Не знаю, на что я тогда надеялся, но я закинул авоську за плечи и побежал что есть духу. Собаки лишь пару секунд стояли в нерешительности, после этого сразу же кинулись за мной. Они бежали очень быстро, но я, каким-то невероятным образом, был быстрее, и они не могли меня догнать.
Лишь у злополучной развилки я понял, что силы мои на исходе, и что сейчас шавки меня догонят.
И они догнали. Но именно в этот момент что-то произошло.
Стоило им добежать до пресловутой дороги к озеру, как они резко остановились и, поджав хвосты, бросились в обратную сторону. Они моментально забыли обо мне, хотя какую-то минуту назад меня преследовал дикий вой и голодное рычание семи или девяти крупных псин. А сейчас матёрые кобели и суки, поджав хвосты, как маленькие щенки, молча убегали прочь.
Я стоял прямо на развилке, тяжело дыша. Позади меня было лесное озеро, по правую руку — дорога, по которой я бежал, а чуть левее и впереди — дорога к посёлку, гаражи и мой дом за ними. И тут я почувствовал то, что, видимо, почувствовали и собаки. Дикий, животный страх. Поднялся какой-то странный ветер, который прокатился по лесной тропе от озера и обдал меня холодной струёй. Ветви сосен сердито заскрипели, но через секунду все утихло. Вообще всё. Не было ни единого звука. Стояла мертвая тишина.
Каким-то шестым чувством я осознал, что если я сейчас обернусь — умру. Поэтому я стремглав бросился вперёд, позабыв о всякой усталости, словно это и не я пару минут назад пробежал несколько сотен метров, преследуемый голодными хищниками.
Я не помню, как я оказался дома. Тот день я в принципе запомнил смутно. Запомнилось лишь то, как мама, всплеснув руками, принялась осматривать мою спину. Она была вся в молоке, банки от бега разбились друг о друга. Но я этого даже не почувствовал. Все, на что было потрачено мое внимание — это та дорога. Глядя на неё из окна, не обращая внимания на причитания матери и ворчание отца по поводу разбитого молока, я лишь молча стоял, не моргая, и смотрел. И все что я видел — была лишь дорога. И темнота, которая царила в её глубине. И больше ничего.

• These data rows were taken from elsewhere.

Lemma permutes_all (Q : option V -> Prop) l u t t' : permutes l u t t' ->
  (forall k, l <= k <= u -> Q (t !! k)) -> forall k, l <= k <= u -> Q (t' !! k).
Proof.
  intros Hp. induction Hp as [|x y z (i & j & Hi & Hj & ->) _ IH]; intros HQ; [done|].
  apply IH. intros k Hk. rewrite lookup_swap. destruct (decide _); [auto|]. destruct (decide _); auto.
Qed.

(** The elements 1 to [n] as a list. *)
Definition elements (n : nat) t : list (option V) := (fun k : nat => t !! Z.of_nat k) <$> seq 1 n.

Lemma list_swap_Permutation {A} (xs : list A) (i j : nat) x y :
  xs !! i = Some x -> xs !! j = Some y -> <[j := x]> (<[i := y]> xs) ≡ₚ xs.
Proof.
  intros Hi Hj. pose proof (lookup_lt_Some _ _ _ Hi) as Hil. pose proof (lookup_lt_Some _ _ _ Hj) as Hjl.
  assert (forall (l : list A) (k : nat) v, (k < length l)%nat -> <[k := v]> l ≡ₚ v :: delete k l) as Hins.
  { intros l k v Hk. rewrite (delete_Permutation (<[k := v]> l) k v) by (by apply list_lookup_insert_eq).
    f_equiv. clear -Hk. revert k Hk. induction l as [|a l IH]; intros [|k] Hk; cbn in *; try done; try lia.
    f_equiv. apply IH. lia. }
  destruct (decide (i = j)) as [->|Hne].
  { rewrite Hi in Hj. injection Hj as ->. rewrite list_insert_insert_eq. by rewrite list_insert_id. }
  rewrite Hins by (by rewrite length_insert).
  assert (y :: delete j (<[i := y]> xs) ≡ₚ y :: delete i xs) as Hp.
  { rewrite <- (Hins xs i y) by done. symmetry. apply delete_Permutation. by rewrite list_lookup_insert_ne. }
  apply Permutation_cons_inv in Hp. rewrite Hp. symmetry. by apply delete_Permutation.
Qed.

Lemma elements_lookup n t (k : nat) : (k < n)%nat -> elements n t !! k = Some (t !! (Z.of_nat k + 1)).
Proof.
  intros Hk. unfold elements. rewrite list_lookup_fmap, lookup_seq_lt by done. cbn. do 2 f_equal. lia.
Qed.

Lemma length_elements n t : length (elements n t) = n.
Proof. unfold elements. by rewrite length_fmap, length_seq. Qed.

С тех прошло уже много лет. Я живу столице нашего региона, работаю, имею жену и двух замечательных детей. Изредка приезжаю в родной поселок, который сильно опустел и, как говорится, «загнулся» со времён моей молодости. Но также, как и когда-то давно, стоя в своей старой детской комнате и глядя из её окна на старую, уже довольно сильно заросшую дорогу, я все также испытываю необъяснимое чувство страха. Что это было все те годы и конкретно в тот день, когда свора голодных шавок, позабыв обо мне, сама стала спасаться бегством — я так до сих пор и не знаю. Знаю только, что это единственная тропа в нашем поселке, по которой никто больше не ходит. Почему? Ответ все тот же — страшно.